Encore une fois, oui, je l’avouerai, Tintilla était horriblement mal élevée, impudente, éhontée; mais, je le répète, je la trouvais charmante ainsi.
Et puis, il ne faut pas croire non plus que Tintilla n’eût que des défauts, elle possédait aussi des qualités, et de précieuses qualités.....
D'abord elle dansait la Tuanchega dans la perfection... Vive Dieu! oui, elle la dansait, et si bien, qu’elle eût fait étinceler les yeux ternes d’un mort;... et moi, qui n’avais que seize ans, jugez donc! Et puis Tintilla savait encore une foule de boléros si drôles, si amoureux, qu’elle accompagnait sur sa guitare ou avec ses castagnettes, d’une façon tellement folle, gentille et libertine, que j’étais fou, mais fou à lier, de Tintilla la Bohême.
Et puis hardie à cheval! il fallait voir! tirant le pistolet presque aussi bien que son père.
Et puis enfin, par-dessus tout... mais malheureusement on ne peut pas dire ces choses là... toujours est-il que j’en étais furieusement épris.

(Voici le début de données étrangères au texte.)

(** The row count never gets beyond the 32 bits it is cut to. *)
Lemma usage_rows_spec top tasks rows :
  (1 <= top < modulus 31)%Z -> (Z.of_nat (length rows) <= top)%Z ->
  usage_rows top tasks rows = rows ++ (usage_row <$> take (Z.to_nat top - length rows) tasks).
Proof.
  intros Ht. revert rows. induction tasks as [|u tasks IH]; intros rows Hr; cbn [usage_rows]; [by rewrite take_nil, app_nil_r|].
  rewrite wrap_s_id; [|done|].
  2: { unfold in_s. change (modulus (32 - 1)) with (modulus 31). lia. }
  destruct (Z.leb_spec top (Z.of_nat (length rows))) as [Hle|Hlt].
  - replace (Z.to_nat top - length rows) with 0 by lia. by rewrite app_nil_r.
  - destruct (Z.to_nat top - length rows) as [|n] eqn:En; [lia|]. rewrite IH by (rewrite length_app; cbn; lia).
    rewrite length_app, <- app_assoc. cbn [length]. replace (Z.to_nat top - (length rows + 1)) with n by lia. done.
Qed.

Lemma clamp_seconds_spec n : clamp_seconds n = (1 `max` (10 `min` n))%Z.
Proof. unfold clamp_seconds. repeat case_match; lia. Qed.

Lemma clamp_top_spec n : clamp_top n = (1 `max` n)%Z.
Proof. unfold clamp_top. case_match; lia. Qed.

Section implementation.
Context {W : Type} `{BE : !Backend W} `{SS : !StdSort} (dump2 : json -> outcome string).

Definition respond (r : string + object) : outcome CallToolResult :=
  match r with inl error => Val (fail error) | inr data => ok (W := W) dump2 data end.

Lemma answer_promise {A} (r : string + A) data :
  answer r (fun a => ok dump2 (make_object (data a))) = respond (promise r data).
Proof. by destruct r. Qed.

Lemma string_member_read key o :
  (forall x, obj_find key o = Some x -> matches_type x "string" = true) ->
  value_or get_string key EmptyString (JObject o) = Val (string_of key o).
Proof. intros H. unfold string_of. cbn. destruct (obj_find key o) as [x|]; [|done]. specialize (H x eq_refl). by destruct x. Qed.

Lemma int_member_read key default o :
  (forall x, obj_find key o = Some x -> matches_type x "integer" = true) ->
  value_or get_int key default (JObject o) = Val (int_of key default o).
Proof. intros H. unfold int_of. cbn. destruct (obj_find key o) as [x|]; [|done]. specialize (H x eq_refl). by destruct x. Qed.

Lemma int_of_range key default o : in_s 32 default -> in_s 32 (int_of key default o).
Proof. intros H. unfold int_of. repeat case_match; try done; by apply wrap_s_range. Qed.

(** A required member of type string. *)
Lemma required_string so ps sub key o :
  conforms (JObject o) (JObject so) -> obj_find "properties" so = Some (JObject ps) ->
  obj_find key ps = Some (JObject sub) -> obj_find "type" sub = Some (JString "string") ->
  obj_find "required" so = Some (JArray [JString key]) -> obj_find key o = Some (JString (string_of key o)).
Proof.
  intros Hc Hp Hk Ht Hr. destruct (conforms_required _ _ _ key Hc Hr) as [x Hx]; [by left|].
  pose proof (conforms_member _ _ _ _ _ _ _ Hc Hp Hk Ht Hx) as Hm. unfold string_of. rewrite Hx. by destruct x.
Qed.

Lemma parse_object_id_string o :
  obj_find "id" o = Some (JString (string_of "id" o)) ->
  parse_object_id (JObject o) =
    Val (match strtoull_base 0 (c_str (string_of "id" o)) with
         | (id, Some EmptyString) => inr id
         | _ => inl ("not a valid object ID: " +:+ string_of "id" o)
         end).
Proof. intros H. unfold parse_object_id, contains, jfind, at_key. by rewrite H. Qed.

Lemma read_id_implements {A} o ask (f : Z -> W -> string + A) (data : A -> object) w :
  obj_find "id" o = Some (JString (string_of "id" o)) ->
  (forall id, service (ask id) w = (w, match f id w with inl e => inl e | inr a => inr (data a) end)) ->
  service (read_id o ask) w = (w, (service (read_id o ask) w).2) /\
  (id ← parse_object_id (JObject o); answer id (fun id => answer (f id w) (fun a => ok dump2 (data a)))) =
    respond (service (read_id o ask) w).2.
Proof.
  intros Hid Hs. rewrite (parse_object_id_string o Hid). unfold read_id.
  destruct (strtoull_base 0 _) as [id [[|c s]|]]; [|done..]. rewrite Hs. split; [done|]. cbn. by destruct (f id w).
Qed.

(** The handlers, on arguments that conform to the schemas. *)
Lemma run_tool_implements tool o w :
  conforms (JObject o) (tool_schema tool) ->
  run_tool dump2 tool (JObject o) w = ((service (reads tool o) w).1, respond (service (reads tool o) w).2).
Proof.
  intros Hc. destruct tool; cbn [run_tool reads service tool_schema] in *.
  - unfold observe, list_tasks_tool. cbn [fst snd]. f_equal. unfold promise. destruct (list_tasks w) as [e|tasks]; [done|].
    cbn [answer]. rewrite string_member_read; [done|]. intros x. by eapply (conforms_member _ _ _ "string" o _ x Hc).
  - assert (obj_find "task" o = Some (JString (string_of "task" o))) as Ht by by eapply required_string.
    unfold observe, task_info_tool, contains, jfind, at_key. rewrite Ht. cbn [fst snd negb is_string mbind outcome_bind get_string].
    f_equal. apply answer_promise.
  - unfold observe, stack_summary_tool. cbn [fst snd]. f_equal. unfold promise. destruct (list_tasks w) as [e|tasks]; [done|].
    cbn [answer]. rewrite stack_rows_spec. cbn [app]. unfold size_json. by rewrite length_fmap.
  - unfold observe, memory_info_tool. cbn [fst snd]. f_equal. apply answer_promise.
  - unfold cpu_usage_tool. unfold mbind, st_bind, lift.
    rewrite !int_member_read by (intros x; eapply (conforms_member _ _ _ "integer" o _ x Hc); done).
    rewrite clamp_seconds_spec, clamp_top_spec. destruct (cpu_usage _ w) as [w' r]. cbn [fst snd]. f_equal.
    destruct r as [e|r]; [done|]. cbn [answer promise respond]. rewrite usage_rows_spec; [|..].
    + cbn [length app]. by rewrite Nat.sub_0_r.
    + pose proof (int_of_range "topN" 10 o) as [H1 H2]; [by vm_compute|]. change (modulus (32 - 1)) with (modulus 31) in *.
      change (modulus 31) with 2147483648%Z in *. lia.
    + cbn. lia.
  - unfold observe, system_info_tool. cbn [fst snd]. f_equal. apply answer_promise.
  - unfold observe, list_modules_tool. cbn [fst snd]. f_equal. unfold promise. destruct (list_modules w) as [e|l]; [done|].
    cbn [answer respond]. unfold size_json. by rewrite length_fmap.
  - assert (obj_find "id" o = Some (JString (string_of "id" o))) as Ht by by eapply required_string.
    unfold observe, semaphore_info_tool. destruct (read_id_implements o AskSem sem_info sem_json w Ht) as [-> ->]; [done|done].
  - assert (obj_find "id" o = Some (JString (string_of "id" o))) as Ht by by eapply required_string.
    unfold observe, msgq_info_tool. destruct (read_id_implements o AskQueue msgq_info msgq_json w Ht) as [-> ->]; [done|done].
Qed.
End implementation.

Lemma reads_bounds tool o :
  match reads tool o with AskCpu seconds top => (1 <= seconds <= 10 /\ 1 <= top < modulus 31)%Z | _ => True end.
Proof.
  destruct tool; cbn [reads]; try done; try (unfold read_id; by repeat case_match).
  pose proof (int_of_range "topN" 10 o) as [H1 H2]; [by vm_compute|]. change (modulus (32 - 1)) with (modulus 31) in *.
  change (modulus 31) with 2147483648%Z in *. lia.
Qed.

(** ** The configured server *)

Section configured.
Context {HR HP K SId V : Type} `{!EqDecision SId} `{SE : !Sessions MonitorTool HR HP K SId V}.

(** The server of a program's state is what was put there. *)
Hypothesis get_set : forall s (v : V), server_of (set_server s v) = s.

Definition monitor_tool (name : string) (tool : MonitorTool) : Tool :=
  mkTool name None (Some (tool_description tool)) None (tool_schema tool) None None None.

Definition registered (r : ToolRegistry MonitorTool Changed) (entry : string * MonitorTool) : ToolRegistry MonitorTool Changed :=
  (register_tool (monitor_tool entry.1 entry.2) (Some entry.2) r).1.1.

Lemma registered_callback r entry : tool_changed_callback r = None -> tool_changed_callback (registered r entry) = None.
Proof. intros H. unfold registered, register_tool. by repeat (case_match; cbn [fst]). Qed.

(** Before a session is attached, nobody is told of a new tool. *)
Lemma register_step entry v :
  tool_changed_callback (srv_tools (server_of v)) = None ->
  exists v' r, server_register_tool entry.1 (tool_spec id entry.2) v = (v', Val r) /\
    srv_tools (server_of v') = registered (srv_tools (server_of v)) entry.
Proof.
  intros H. unfold server_register_tool, add_tool, tool_spec, registered, on_server, monitor_tool. run. unfold gets. cbn [ts_title ts_description ts_input_schema ts_output_schema ts_handler id].
  destruct (register_tool _ _ _) as [[t r] c] eqn:E.
  assert (c = None) as ->.
  { unfold register_tool in E. repeat case_match; simplify_eq; done. }
  unfold mbind, st_bind, modify, run_changed, skip. cbn [fst snd]. eexists _, r. split; [done|]. by rewrite get_set.
Qed.

Lemma register_all l v :
  tool_changed_callback (srv_tools (server_of v)) = None ->
  let v' := (for_each (fun entry => _ ← server_register_tool entry.1 (tool_spec id entry.2); skip) l v) in
  v'.2 = Val tt /\ srv_tools (server_of v'.1) = foldl registered (srv_tools (server_of v)) l.
Proof.
  revert v. induction l as [|entry l IH]; intros v Hv; [done|]. cbn zeta in *. cbn [for_each foldl].
  destruct (register_step entry v Hv) as (v' & r & Hr & Ht). unfold mbind, st_bind in *. rewrite Hr. unfold skip at 1 3.
  cbn [fst snd]. destruct (IH v') as [H1 H2]; [rewrite Ht; by apply registered_callback|]. by rewrite H1, H2, Ht.
Qed.

Lemma configure_tools v :
  srv_tools (server_of v) = empty_tools ->
  srv_tools (server_of (configure_monitor id v).1) =
    mkToolRegistry ((fun entry => (monitor_tool entry.1 entry.2, entry.2)) <$> tool_table) 100 None.
Proof.
  intros Hv. destruct (register_all tool_table v) as [_ H]; [by rewrite Hv|]. unfold configure_monitor. rewrite H, Hv. reflexivity.
Qed.

Context {W : Type} `{BE : !Backend W} `{SS : !StdSort} `{JT : !JsonText} (dump2 : json -> outcome string).

(** A server configured as the monitor answers a call to each of its nine
    tools, whose arguments conform to the tool's schema, with what the
    backend's service gives for the request that the arguments read as: the
    backend's error as a result marked as one, or its data as text.  No
    access to the arguments throws, and what they ask for is within bounds. *)
Theorem monitor_calls v name tool o w :
  srv_tools (server_of v) = empty_tools -> (name, tool) ∈ tool_table -> conforms (JObject o) (tool_schema tool) ->
  call_tool (run_tool dump2) name (JObject o) (srv_tools (server_of (configure_monitor id v).1)) w =
    (let '(w', r) := service (reads tool o) w in
     (w', match respond (W := W) dump2 r with
          | Val x => Val (Ok x)
          | Throw e => Val (Ok (failed (what e)))
          | Undefined => Undefined
          end)) /\
  match reads tool o with AskCpu seconds top => (1 <= seconds <= 10 /\ 1 <= top < modulus 31)%Z | _ => True end.
Proof.
  intros Hv Hin Hc. split; [|by apply reads_bounds]. rewrite configure_tools by done. unfold call_tool. cbn [tools].
  assert (find_if (named name) ((fun entry => (monitor_tool entry.1 entry.2, entry.2)) <$> tool_table) =
            Some (monitor_tool name tool, tool)) as ->.
  { unfold tool_table in Hin. repeat (apply elem_of_cons in Hin as [Hin|Hin]; [injection Hin as -> ->; reflexivity|]).
    by apply not_elem_of_nil in Hin. }
  pose proof (proj2 (validate_at_conforms _ _ EmptyString) Hc) as Hval. unfold validate_schema. run. cbn [input_schema monitor_tool].
  rewrite Hval. rewrite run_tool_implements by done. destruct (service (reads tool o) w) as [w' r]. cbn [fst snd].
  by destruct (respond dump2 r).
Qed.
End configured.

(** ** What a backend's promises give a client *)

Section client.
Context {W : Type} `{BE : !Backend W} {good : W -> Prop} `{BL : !BackendLaws good} `{SS : !StdSort} (dump2 : json -> outcome string).

Lemma c_str_id s : find_char Ascii.zero s = None -> c_str s = s.
Proof. unfold c_str. by intros ->. Qed.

Si épris qu’un jour elle voulut me forcer à l’accompagner sur l'Alaneda, par un beau dimanche de juin, quand tout Cadix était dehors, elle dans son damné costume de Bohême de toutes les couleurs, et moi en grand uniforme; je cédai à son caprice, et j’y gagnai trois jours d’arrêts, que notre vieil animal de capitaine de frégate m’infligea avec la joie la plus hargneuse, la plus maligne du monde.
Pourtant je gagnai aussi à cette liaison de devenir un des officiers les plus assidus à leur service. Car j’avais une telle frayeur des arrêts, et un tel appétit de la terre, que j’étonnais tout le monde par mon zèle et mon exactitude. Je vécus ainsi trois mois, au grand scandale des honnêtes gens et de mon banquier, qui ne cessait de me répéter: Vous ne quittez pas les courses de taureaux, les combats de coqs, les salles d’armes et les académies; vous vous êtes engoué d’une franche catin, passez-moi le terme, et de monsieur son père, qui vit à vos crochets; au lieu de fréquenter la bonne compagnie, où vous seriez si bien placé, où vous trouveriez des plaisirs décents, etc.
A cela, moi je répondais avec une naïveté d’enfant: Je n’aime pas les plaisirs décents; en fait de bonheur, personne n’est meilleur juge que soi-même: je me trouve bien comme cela, et j’y reste. Le fait est que j’étais extrêmement heureux, seulement je maigrissais à la vue, quoique je mangeasse avec emportement.
Mais j’oubliais de dire de quelle façon mon ami Hasth’y dompta mon cheval Frasco: les caveçons, les entraves, les coups, les mors à bascule, à crocs, à lame, ne faisant rien sur ce caractère sauvage et opiniâtre..., Hasth’y me conseilla de priver Frasco de sommeil.
Pour ce faire, je le faisais attacher très-court à son râtelier par une forte chaîne de fer, et mon palefrenier se relevait avec un autre de mes gens, pendant la nuit, pour lui faire entendre un roulement continuel de tambour. Au bout de cinq jours de ce régime, je montai Frasco et le trouvai souple comme un gant.